------ Supplied records ------

Definition recovery_Handle : HM StateResult :=
  let! plan := get_plan in
  let! now := get_now in
  let lastErr := last_error plan in
  let strategy := DetermineRecoveryStrategy plan now lastErr in
  if negb (ShouldRetry strategy) then
    let! handled := handleManualRetry in
    match handled with
    | Some result => st_ret result
    | None => st_ret quiet
    end
  else if 0 <? RetryAfter strategy then st_ret (requeue_after (RetryAfter strategy))
  else
    do! clearRetryAtAnnotation in
    handleRetry lastErr.

(** ** Lifecycle ([state_lifecycle.go]) *)

(** A request for which NotFound is a success. *)
Definition ignoring_not_found (m : ST World ApiError unit) : HM unit :=
  let! r := st_try m in
  match r with
  | inr _ | inl NotFound => st_ret tt
  | inl e => st_throw (of_api e)
  end.

Definition has_finalizer (plan : HibernatePlan) : bool := bool_decide (PlanFinalizerName ∈ plan_Finalizers plan).

Definition remove_finalizer (p : HibernatePlan) : HibernatePlan :=
  set_plan_Finalizers (filter (fun f => f <> PlanFinalizerName) (plan_Finalizers p)) p.
Definition add_finalizer (p : HibernatePlan) : HibernatePlan :=
  set_plan_Finalizers (plan_Finalizers p ++ [PlanFinalizerName]) p.

Definition handleDelete : HM StateResult :=
  let! plan := get_plan in
  let! jobs := returning (api (list_jobs (plan_Namespace plan) {[ LabelPlan := plan_Name plan ]})) in
  do! st_iter (fun job => ignoring_not_found (api (delete_job (job_Namespace job) (job_Name job)))) jobs in
  do! (if has_finalizer plan then ignoring_not_found (patch_object remove_finalizer) else st_ret tt) in
  do! st_modify (set_w_dropped true) in
  st_ret quiet.

Definition lifecycle_handle : HM StateResult :=
  let! plan := get_plan in
  do! (if has_finalizer plan then st_ret tt else returning (patch_object add_finalizer)) in
  let! plan := get_plan in
  if bool_decide (plan_Phase plan = PhaseUnset) then
    do! Send [] (assign (fun _ s =>
          set_st_ObservedGeneration (plan_Generation plan) (set_st_Phase PhaseActive s))) [] in
    do! non_fatal (restore (PrepareRestorePoint (plan_Namespace plan) (plan_Name plan))) in
    st_ret requeue
  else st_ret quiet.

(** ** Selection ([gates.go], [state_selection.go]) *)

Inductive Handler :=
| lifecycleState (delete : bool)
| preSuspensionState
| idleState
| restartState
| overrideActionState
| hibernatingState
| wakingUpState
| suspendedState
| recoveryState.
#[global] Instance Handler_eq_dec : EqDecision Handler.
Proof. solve_decision. Defined.

Definition deletionGate (plan : HibernatePlan) : option Handler :=
  if plan_Deleting plan then Some (lifecycleState true) else None.

Definition checkAutoSuspendAnnotation (now : time) (plan : HibernatePlan) : option Handler :=
  match plan_Annotations plan !! AnnotationSuspendUntil with
  | None => None
  | Some val =>
      match parse_RFC3339 val with
      | None => None
      | Some deadline => if Before now deadline then Some preSuspensionState else None
      end
  end.

Definition suspensionGate (now : time) (plan : HibernatePlan) : option Handler :=
  if bool_decide (plan_Phase plan = PhaseSuspended) then None
  else if spec_Suspend (plan_Spec plan) then Some preSuspensionState
  else checkAutoSuspendAnnotation now plan.

(** [runPrePhaseGates]: the first gate that redirects wins. *)
Definition runPrePhaseGates (now : time) (plan : HibernatePlan) : option Handler :=
  match deletionGate plan with
  | Some h => Some h
  | None => suspensionGate now plan
  end.

Definition selectIdleHandler (plan : HibernatePlan) : Handler :=
  if (annotation AnnotationOverrideAction plan =? "true")%string then overrideActionState
  else if (annotation AnnotationRestart plan =? "true")%string then restartState
  else idleState.

Definition phase_handler (plan : HibernatePlan) : option Handler :=
  match plan_Phase plan with
  | PhaseUnset => Some (lifecycleState false)
  | PhaseActive | PhaseHibernated => Some (selectIdleHandler plan)
  | PhaseHibernating => Some hibernatingState
  | PhaseWakingUp => Some wakingUpState
  | PhaseSuspended => Some suspendedState
  | PhaseError => Some recoveryState
  | PhasePending | PhaseOther _ => None
  end.

Definition selectHandler (now : time) (plan : HibernatePlan) : option Handler :=
  match runPrePhaseGates now plan with
  | Some h => Some h
  | None => phase_handler plan
  end.

(** ** The interface of a handler ([state.go]) *)

Definition Handle (h : Handler) : HM StateResult :=
  match h with
  | lifecycleState true => handleDelete
  | lifecycleState false => lifecycle_handle
  | preSuspensionState => preSuspension_Handle
  | idleState => idle_Handle
  | restartState => restart_Handle
  | overrideActionState => override_Handle
  | hibernatingState => hibernating_Handle
  | wakingUpState => wakingup_Handle
  | suspendedState => suspended_Handle
  | recoveryState => recovery_Handle
  end.

Definition OnDeadline (h : Handler) : HM StateResult :=
  match h with
  | preSuspensionState => performSuspension
  | overrideActionState => override_OnDeadline
  | suspendedState => suspended_OnDeadline
  | _ => st_ret quiet
  end.

Definition handler_OnError (h : Handler) (err : goerr) : ST World Empty_set StateResult :=
  match h with
  | hibernatingState => execution_OnError OperationHibernate err
  | wakingUpState => execution_OnError OperationWakeUp err
  | _ => OnError err
  end.
End handlers.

------

→ **Requirement**:
Write out exactly the lines above from the line with "Definition suspensionGate (now" through the line with "else idleState.", both of them included, and leave out all other lines.

→ **Reply**:
Definition suspensionGate (now : time) (plan : HibernatePlan) : option Handler :=
  if bool_decide (plan_Phase plan = PhaseSuspended) then None
  else if spec_Suspend (plan_Spec plan) then Some preSuspensionState
  else checkAutoSuspendAnnotation now plan.

(** [runPrePhaseGates]: the first gate that redirects wins. *)
Definition runPrePhaseGates (now : time) (plan : HibernatePlan) : option Handler :=
  match deletionGate plan with
  | Some h => Some h
  | None => suspensionGate now plan
  end.

Definition selectIdleHandler (plan : HibernatePlan) : Handler :=
  if (annotation AnnotationOverrideAction plan =? "true")%string then overrideActionState
  else if (annotation AnnotationRestart plan =? "true")%string then restartState
  else idleState.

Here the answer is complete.